In addition, the Family Code further provides that the trial judge may order payments for support of a spouse “until a final decree is entered.” Tex. Fam.Code Ann. § 3.59 (repealed). 3

Julius argues that the issue of divorce has become final and that a petition for divorce is no longer pending so as to give the trial court the authority to order temporary support under section 3.58(c).

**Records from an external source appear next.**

(** Two runs of the loop over entries that draw no dice. *)
Lemma roll_entries_replay (f : table -> M (string * list string)) (es : list entry) :
  (forall e, In e es -> number_free e = true) ->
  (forall e sub, In e es -> Table e = Some sub ->
                 forall r1 r2 x1 x2 r1' r2',
                   f sub r1 = Ok (x1, r1') -> f sub r2 = Ok (x2, r2') -> x1 = x2) ->
  forall (res : string) (expl : list string) r1 r2 x1 x2 r1' r2',
    roll_entries roll_dice f es res expl r1 = Ok (x1, r1') ->
    roll_entries roll_dice f es res expl r2 = Ok (x2, r2') ->
    x1 = x2.
Proof.
  induction es as [|e es IH]; intros Hn Hs res expl r1 r2 x1 x2 r1' r2' H1 H2.
  - cbn in H1, H2. unfold ret in *. congruence.
  - rewrite roll_entries_cons in H1, H2.
    destruct (run_step _ expl r1) as [[ce1 s1]|?] eqn:E1; [|discriminate].
    destruct (run_step _ expl r2) as [[ce2 s2]|?] eqn:E2; [|discriminate].
    assert (ce1 = ce2) as <-.
    { clear H1 H2 IH. unfold run_step, entry_step, mbind, ret in E1, E2.
      cbn [fst snd] in E1, E2.
      destruct (TableEntry_result roll_dice e r1) as [[c1 t1]|?] eqn:C1; [|discriminate].
      destruct (TableEntry_result roll_dice e r2) as [[c2 t2]|?] eqn:C2; [|discriminate].
      assert (c1 = c2) as <-
          by (eapply number_free_result; eauto; apply Hn; now left).
      destruct (Table e) as [sub|] eqn:Ht; [|congruence].
      destruct (f sub t1) as [[y1 u1]|?] eqn:F1; [|discriminate].
      destruct (f sub t2) as [[y2 u2]|?] eqn:F2; [|discriminate].
      assert (y1 = y2) as <- by (eapply (Hs e sub); eauto; now left).
      congruence. }
    eapply (IH (fun e' H => Hn e' (or_intror H))
               (fun e' sub' H => Hs e' sub' (or_intror H))); eauto.
Qed.

Lemma replay_by_height (n : nat) :
  forall t : table,
    (height t <= n)%nat -> replayable t = true ->
    forall r1 r2 x1 x2 r1' r2',
      Table_roll roll_dice repr t r1 = Ok (x1, r1') ->
      Table_roll roll_dice repr t r2 = Ok (x2, r2') ->
      x1 = x2.
Proof.
  induction n as [|n IH]; intros t Hh Hr r1 r2 x1 x2 r1' r2' H1 H2.
  - rewrite height_eq in Hh. lia.
  - rewrite Table_roll_eq in H1, H2. rewrite replayable_eq in Hr.
    unfold rolled_id in H1, H2.
    destruct (forced_roll t) as [forced|]; [|discriminate].
    apply andb_true_iff in Hr as [Hf Hr]. rewrite Hf in H1, H2.
    destruct (roll_dice (Die t) r1) as [[z1 s1]|?]; [|discriminate].
    destruct (roll_dice (Die t) r2) as [[z2 s2]|?]; [|discriminate].
    cbv zeta in H1, H2.
    destruct (Table_find t forced) as [es|?] eqn:Hfind; [|discriminate].
    rewrite forallb_forall in Hr.
    eapply (roll_entries_replay (Table_roll roll_dice repr) es); eauto.
    + intros e Hin. apply Hr in Hin. now apply andb_true_iff in Hin.
    + intros e sub Hin Ht. apply IH.
      * pose proof (height_sub t forced es e sub Hfind Hin Ht). lia.
      * apply Hr in Hin. apply andb_true_iff in Hin as [_ Hin].
        now rewrite Ht in Hin.
Qed.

We agree with Julius that the parties are actually divorced as of the date that the trial judge orally pronounces them divorced from the bench, absent some challenge to that decree on appeal. See Galbraith v. Galbraith, 619 S.W.2d 238, 240 (Tex.Civ.App.—Texarkana 1981, no writ); Underhill v. Underhill, 614 S.W.2d 178, 181 (Tex.Civ.App. —Houston [14th Dist.] 1981, writ ref'd n.r.e.). Thirty days after that decree, they are each then free to remarry someone else. See Tex. Fam. Code Ann. § 3.66 (repealed); 4 Galbraith, 619 S.W.2d at 240.

Therefore, although the division of the community estate may be reversed and remanded on appeal, the marital status of *277 the parties is not extended beyond the date of the original decree of divorce, and the nature and extent of their community property is fixed as of that date. A remand merely for division of the property, in other words, does not prolong the marriage relationship until the decree is final after the remand. Gordon v. Blackmon, 675 S.W.2d 790, 793-94 (Tex.App.—Corpus Christi 1984, orig. proceeding) (request for discovery of alleged additions to community property following remand).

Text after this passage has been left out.